Inductive store_op : Type :=
| OpCreateTask (task : TaskRecord)
| OpMarkDispatched (id : uuid) (runtimeID endpoint : string)
| OpSaveCheckpoint (cp : option CheckpointPayload)
| OpMarkCompleted (id : uuid)
| OpMarkFailed (id : uuid) (reason : string) (details : option TaskFailureDetails)
| OpMarkCanceled (id : uuid)
| OpMarkRecovering (runtimeID : string)
| OpMarkApprovalRequired (id : uuid) (reason : string)
| OpMarkApprovedDispatched (id : uuid) (tenantID runtimeID endpoint approvedBy : string)
| OpMarkApprovalRejected (id : uuid) (tenantID reason : string) (details : option TaskFailureDetails)
| OpStampExecutedTarget (id : uuid) (tenantID target : string)
| OpSaveActionPolicyDecision (d : ActionPolicyDecision)
| OpSaveApprovalRequest (d : ActionPolicyDecision)
| OpResolveApprovalRequest (id : uuid) (tenantID status decidedBy reason : string)
| OpSetLatestPolicyDecision (id : uuid) (d : ActionPolicyDecision)
| OpSaveExecutionBoundary (d : ActionPolicyDecision) (definition : string) (caps : list string)
| OpSaveRecoveryEvent (e : RecoveryEvent)
| OpSaveRuntimeHandoffEvent (e : RuntimeHandoffEvent)
| OpSaveArtifacts (id : uuid) (envelope receipt : string)
| OpSyncTaskProofState (id : uuid) (tenantID : string)
| OpUpdateTaskProofStateByExecutionID (tenantID executionID expectedHash storedHash signature : string)
| OpPersistTaskProofVerification (id : uuid) (tenantID : string) (summary : TaskProofVerificationSummary)
| OpSaveLineage (x : lineage_row) (now : time)
| OpReconcile (tenantID : string) (id : uuid) (actorID actorEmail : string) (requestID : uuid)
    (req : operatorReconciliationRequest).

Section Theorems.
Context `{Ext} `{CheckpointCodec} `{UUIDSupply} `{SortSlice}.

Definition discard {A} (m : ST World (res A)) : ST World () := m ≫= λ _, mret tt.

Definition run_op (op : store_op) : ST World () :=
  match op with
  | OpCreateTask task => discard (CreateTask task)
  | OpMarkDispatched id rt ep => discard (MarkDispatched id rt ep)
  | OpSaveCheckpoint cp => discard (SaveCheckpoint cp)
  | OpMarkCompleted id => discard (MarkCompleted id)
  | OpMarkFailed id reason details => discard (MarkFailedWithDetails id reason details)
  | OpMarkCanceled id => discard (MarkCanceled id)
  | OpMarkRecovering rt => discard (MarkRecovering rt)
  | OpMarkApprovalRequired id reason => discard (MarkApprovalRequired id reason)
  | OpMarkApprovedDispatched id tenant rt ep approver => discard (MarkApprovedDispatched id tenant rt ep approver)
  | OpMarkApprovalRejected id tenant reason d => discard (MarkApprovalRejected id tenant reason d)
  | OpStampExecutedTarget id tenant target => discard (StampExecutedTarget id tenant target)
  | OpSaveActionPolicyDecision d => discard (SaveActionPolicyDecision d)
  | OpSaveApprovalRequest d => discard (SaveApprovalRequest d)
  | OpResolveApprovalRequest id tenant status decider reason =>
    discard (ResolveApprovalRequest id tenant status decider reason)
  | OpSetLatestPolicyDecision id d => discard (SetLatestPolicyDecision id d)
  | OpSaveExecutionBoundary d definition caps => discard (SaveExecutionBoundary d definition caps)
  | OpSaveRecoveryEvent e => discard (SaveRecoveryEvent e)
  | OpSaveRuntimeHandoffEvent e => discard (SaveRuntimeHandoffEvent e)
  | OpSaveArtifacts id envelope receipt => discard (exec (save_artifacts id envelope receipt))
  | OpSyncTaskProofState id tenant => discard (SyncTaskProofState id tenant)
  | OpUpdateTaskProofStateByExecutionID tenant e x s g =>
    discard (UpdateTaskProofStateByExecutionID tenant e x s g)
  | OpPersistTaskProofVerification id tenant summary => discard (PersistTaskProofVerification id tenant summary)
  | OpSaveLineage x now => discard (exec (upsert_lineage x now))
  | OpReconcile tenant id actor email requestID req =>
    discard (appendOperatorReconciliation tenant id actor email requestID req)
  end.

□ □ □ □ □

**ACTION ITEM:** Copy each line of the listing that contains the string "OpSyncTaskProofState".

**SOLVED PROBLEM:**
| OpSyncTaskProofState (id : uuid) (tenantID : string)
  | OpSyncTaskProofState id tenant => discard (SyncTaskProofState id tenant)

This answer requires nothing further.